- REQUIRED WORK
Transcribe exactly the lines that fall between the one holding "every label without" and the one holding "command_key_from_str (command_key_display k)", inclusive, from the entries below.

- DATA TO PROCESS
(* ===== verification/EventProps.v ===== *)
(** * Properties of event sourcing and of access to the publication server

    Theorems about [commons/eventsourcing/store.rs] for any aggregate, and about
    [RepositoryAccess] and [RepositoryManager]; they are evaluated on the store of the
    publication server's access aggregate. *)

From stdpp Require Import base gmap strings list pretty sorting relations.
From S2P Require Import Prelude Text Kv LogPath EventSourcing EventFacts Rpki Rrdp RrdpFacts Repository RepositoryFacts RepositoryInv RepositoryAccess AccessFacts.

(** ** Command keys *)

(** A command key is read back from its printed form, with or without the file extension,
    for every sequence number, every time of an [i64] in seconds (also before the epoch), and
    every label without a double dash that does not itself end in the extension. *)
Theorem command_key_roundtrip (k : CommandKey)
    (Hts : (i64_min ≤ ck_timestamp_secs k ≤ i64_max)%Z) (Hseq : (ck_sequence k ≤ u64_max)%N)
    (Hlabel : label_ok (ck_label k)) (Hjson : ends_with (ck_label k) ".json" = false) :
  command_key_from_str (command_key_display k) = Ok k ∧
  command_key_from_str (command_key_display k +:+ ".json") = Ok k.
Proof.
  unfold ends_with in Hjson. apply bool_decide_eq_false, eq_None_not_Some in Hjson. split.
  - rewrite <-(string_app_empty (command_key_display k)). apply command_key_from_parts; [done..|].
    by rewrite string_app_empty, Hjson.
  - apply command_key_from_parts; [done..|]. by rewrite strip_suffix_app.
Qed.

Lemma command_key_roundtrip_witness :
  let k := mkCommandKey 87 (-5) "cmd-ca-publish" in
  command_key_display k = "command---5--87--cmd-ca-publish" ∧
  command_key_from_str "command---5--87--cmd-ca-publish" = Ok k.
Proof.
  split; [reflexivity|].
  apply (command_key_roundtrip (mkCommandKey 87 (-5) "cmd-ca-publish")); by vm_compute.
Defined.

(** ** Runs of the store *)

Section event_props.
Context `{HO : !HashOrder} `{Ag : Aggregate A Cmd Storable Evt Init AErr AEnv} `{AL : !AggregateLaws}.
Context {V : Type} `{JA : !Json V A} `{JE : !Json V (StoredEvent Evt)} `{JI : !Json V (StoredEvent Init)}
  `{JC : !Json V (StoredCommand Storable)} `{JInfo : !Json V StoredValueInfo}.

(** A store without aggregates, with pre-save listeners. *)
Definition empty_agg_store (ls : list (A → list (StoredEvent Evt) → result AErr unit)) : AggregateStore A Evt AErr V :=
  mkAggStore kv_empty ∅ ls [].

(** A store in which an aggregate was added and that then went through a run. *)
Definition agg_store_after ls (i : StoredEvent Init) (a : A) (labs : list (option (AEnv * SentCommand Cmd)))
    (st : AggregateStore A Evt AErr V) : Prop :=
  ev_version i = 0%N ∧ agg_init i = Ok a ∧
  ∃ now st0, agg_add i now (empty_agg_store ls) = Some (st0, Ok a) ∧ agg_steps (ev_id i) labs st0 st.

(** Commands yield at most [m] events each, so that the numbers stay within their width. *)
Definition events_bounded (m : N) (n : nat) : Prop :=
  (∀ a env cmd evs, agg_process_command a env cmd = Ok evs → (N.of_nat (length evs) ≤ m)%N) ∧
  (1 + m * N.of_nat (S n) ≤ u64_max)%N ∧ (N.of_nat n < u64_max)%N.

- EXERCISE OUTPUT
    every label without a double dash that does not itself end in the extension. *)
Theorem command_key_roundtrip (k : CommandKey)
    (Hts : (i64_min ≤ ck_timestamp_secs k ≤ i64_max)%Z) (Hseq : (ck_sequence k ≤ u64_max)%N)
    (Hlabel : label_ok (ck_label k)) (Hjson : ends_with (ck_label k) ".json" = false) :
  command_key_from_str (command_key_display k) = Ok k ∧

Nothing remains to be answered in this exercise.